Empecemos por el nombre: al principio le pusimos Gloria. Daba vueltas por el jardín, se instalaba en el patio al lado de una de nosotras, no cejaba en sus intentos de que la adoptáramos, cosa que por fin hicimos y entró en la casa. De ahí el Gloria: “Little Gloria, happy at last” como se había dicho de la niña heredera de los Vanderbilt. Quedó para siempre agradecida (esas cosas con los animales se saben), cuando todavía salía a corretear (luego se apoltronó) volvía siempre con algún regalito, los restos de un ratón, la oreja de un conejo. Minuciosamente lo depositaba a los pies de una de nosotras, era muy atenta, como decía Borges de aquella muerta que, según una amiga suya, había regresado en uno de sus sueños para despedirse. A veces esa atención llegaba al límite. Una tarde apareció un pájaro muerto en el corredor, y mientras yo lo recogía para llevarlo al jardín, entre asqueada y compungida, agradeciendo el regalo pro forma, emergió un segundo pájaro maltrecho de detrás de un sillón. Gloria había traído uno de repuesto.
De Gloria pasó a ser Glory. Cuando yo me recuperaba de aquel accidente en que me rompí la pierna, alguien me dijo que los gatos, o más precisamente el ronroneo de los gatos ayudaba a soldar los huesos. Esa opinión, para nada científica pero no por ello necesariamente errónea, fue reafirmada por una amiga. Me pasé dos meses en el cuarto que daba al jardín, sin poder caminar, con la pierna en alto, envarillada, y Glory en la falda. Leí mucho ese verano, no recuerdo demasiado bien qué. Leía, acariciaba la gata que ronroneaba, aletargada, hasta que también me quedaba dormida. Rara vez soñaba, el accidente me había dejado la mente en blanco. Todavía no sueño, yo que armaba ficciones con mi deambular onírico, pero esa es otra historia que prefiero no contar.

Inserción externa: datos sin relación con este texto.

Lemma calm_trigger_onFocusOut fuel t related :
  calm (trigger_onFocusOut lb g fuel t related).
Proof.
  intros s s' H. unfold trigger_onFocusOut in H.
  destruct (_ && _ && _); [eapply calm_trigger_close, H|eapply calm_ret, H].
Qed.

Lemma calm_bar_goto fuel b item focusElement : calm (bar_goto lb g fuel b item focusElement).
Proof.
  intros s s' H. unfold bar_goto in H. revert H.
  set (prevItem := activeItem s !! OBar b).
  apply (calm_after (list_run g (lb_goto lb item focusElement) (OBar b))
           (fun s =>
              x ← match prevItem with
                   | Some p =>
                       if truthy (expanded g p s) then
                         y ← item_close lb g fuel p false s;
                         match activeItem y !! OBar b with
                         | Some a => item_open lb g fuel a no_opts y
                         | None => Some y
                         end
                       else Some s
                   | None => Some s
                   end;
              if bool_decide (prevItem = Some item) then
                if truthy (expanded g item x) then
                  match item_submenu g item with
                  | Some sub =>
                      match activeItem x !! OMenu sub with
                      | Some c =>
                          y ← item_close lb g fuel c false x;
                          Some (list_run g (lb_unfocus lb) (OMenu sub) y)
                      | None => Some x
                      end
                  | None => Some x
                  end
                else Some x
              else Some x)).
  { intros x. apply list_run_same_timers. }
  apply calm_bind.
  - destruct prevItem as [p|]; [|apply calm_ret].
    intros x x' H. destruct (truthy (expanded g p x)); [|eapply calm_ret, H].
    revert H. apply (calm_bind (item_close lb g fuel p false)
                       (fun y => match activeItem y !! OBar b with
                                 | Some a => item_open lb g fuel a no_opts y
                                 | None => Some y
                                 end)).
    + apply calm_item_close.
    + apply calm_active_open.
  - destruct (bool_decide (prevItem = Some item)); [|apply calm_ret].
    intros x x' H. destruct (truthy (expanded g item x)); [|eapply calm_ret, H].
    destruct (item_submenu g item) as [sub|]; [|eapply calm_ret, H].
    destruct (activeItem x !! OMenu sub) as [c|]; [|eapply calm_ret, H].
    revert H. apply (calm_bind (item_close lb g fuel c false)
                       (fun y => Some (list_run g (lb_unfocus lb) (OMenu sub) y))).
    + apply calm_item_close.
    + apply calm_list_run.
Qed.

Lemma calm_bar_onClick fuel b hit : calm (bar_onClick lb g fuel b hit).
Proof.
  unfold bar_onClick. destruct (List.find hit (bar_items g b)) as [item|]; [|apply calm_ret].
  apply calm_bind; [apply calm_bar_goto|].
  intros x x' H. destruct (truthy (expanded g item x));
    [eapply calm_item_close, H|eapply calm_item_open, H].
Qed.

Lemma calm_bar_onMouseOver fuel b hit : calm (bar_onMouseOver lb g fuel b hit).
Proof.
  intros s s' H. unfold bar_onMouseOver in H.
  destruct (List.find hit (bar_items g b)) as [item|];
    [eapply calm_bar_goto, H|eapply calm_ret, H].
Qed.

Lemma calm_bar_onFocusOut fuel b related : calm (bar_onFocusOut lb g fuel b related).
Proof.
  unfold bar_onFocusOut. destruct (negb (within related (ElBar b))); [|apply calm_ret].
  apply (calm_after (fun s => set_isFocused (isFocused s ∖ {[OBar b]}) s)
           (bar_close lb g fuel b)).
  - intros s. repeat split.
  - apply calm_bar_close.
Qed.

Lemma calm_parent_close fuel m refocus : calm (parent_close lb g fuel m refocus).
Proof.
  unfold parent_close. destruct (menu_parent g m) as [[t|p]|].
  - apply calm_trigger_close.
  - apply calm_item_close.
  - apply calm_ret.
Qed.

Lemma calm_onClick fuel m hit : calm (MenuHandlers.onClick lb g fuel m hit).
Proof.
  intros s s' H. unfold MenuHandlers.onClick in H.
  destruct (List.find hit (menu_items s m)) as [item|]; [|eapply calm_ret, H].
  revert H.
  apply (calm_bind (item_open lb g fuel item no_opts)
           (fun x => submit lb g fuel m (Some item)
                       (list_run g (lb_goto lb item None) (OMenu m) x))).
  - apply calm_item_open.
  - apply (calm_after (list_run g (lb_goto lb item None) (OMenu m))
             (submit lb g fuel m (Some item))).
    + intros x. apply list_run_same_timers.
    + apply calm_submit.
Qed.

Lemma calm_unfocused_parent_close fuel m refocus :
  calm (fun s => parent_close lb g fuel m refocus
                   (set_isFocused (isFocused s ∖ {[OMenu m]}) s)).
Proof.
  apply (calm_after (fun s => set_isFocused (isFocused s ∖ {[OMenu m]}) s)
           (parent_close lb g fuel m refocus)).
  - intros s. repeat split.
  - apply calm_parent_close.
Qed.

Lemma calm_onFocusOut fuel m related : calm (onFocusOut lb g fuel m related).
Proof.
  unfold onFocusOut. apply calm_bind.
  - destruct related; [apply calm_ret|apply calm_unfocused_parent_close].
  - intros x x' H. destruct (focused_sibling g m related x); [eapply calm_ret, H|].
    destruct (_ && _ && _);
      [eapply calm_unfocused_parent_close, H|eapply calm_ret, H].
Qed.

Glory tenía el hábito de tragar saliva, como quien, disponiéndose a hablar en público se aclara la garganta. Esto que parecía un tic gracioso se debía, descubrieron, a un tumor implacable. No había cura, sufría, hubo que sacrificarla. Tuve que irme varias veces del cuarto mientras el veterinario esperaba que surtiera efecto el sedante brutal que le administró primero para luego darle el barbitúrico que le pararía el corazón: el mismo procedimiento que se sigue, según parece, con los presos condenados a una muerte que no siempre es inmediata y puede ser dolorosa. Volví a entrar al cuarto cuando le dieron la segunda inyección: quería verla irse. Se fue como quien se va. Al ver el cuerpo muerto me dije que como todo cuerpo muerto parecía un trapo, que la gata me había ayudado a curarme y que yo no había podido retribuirle el favor.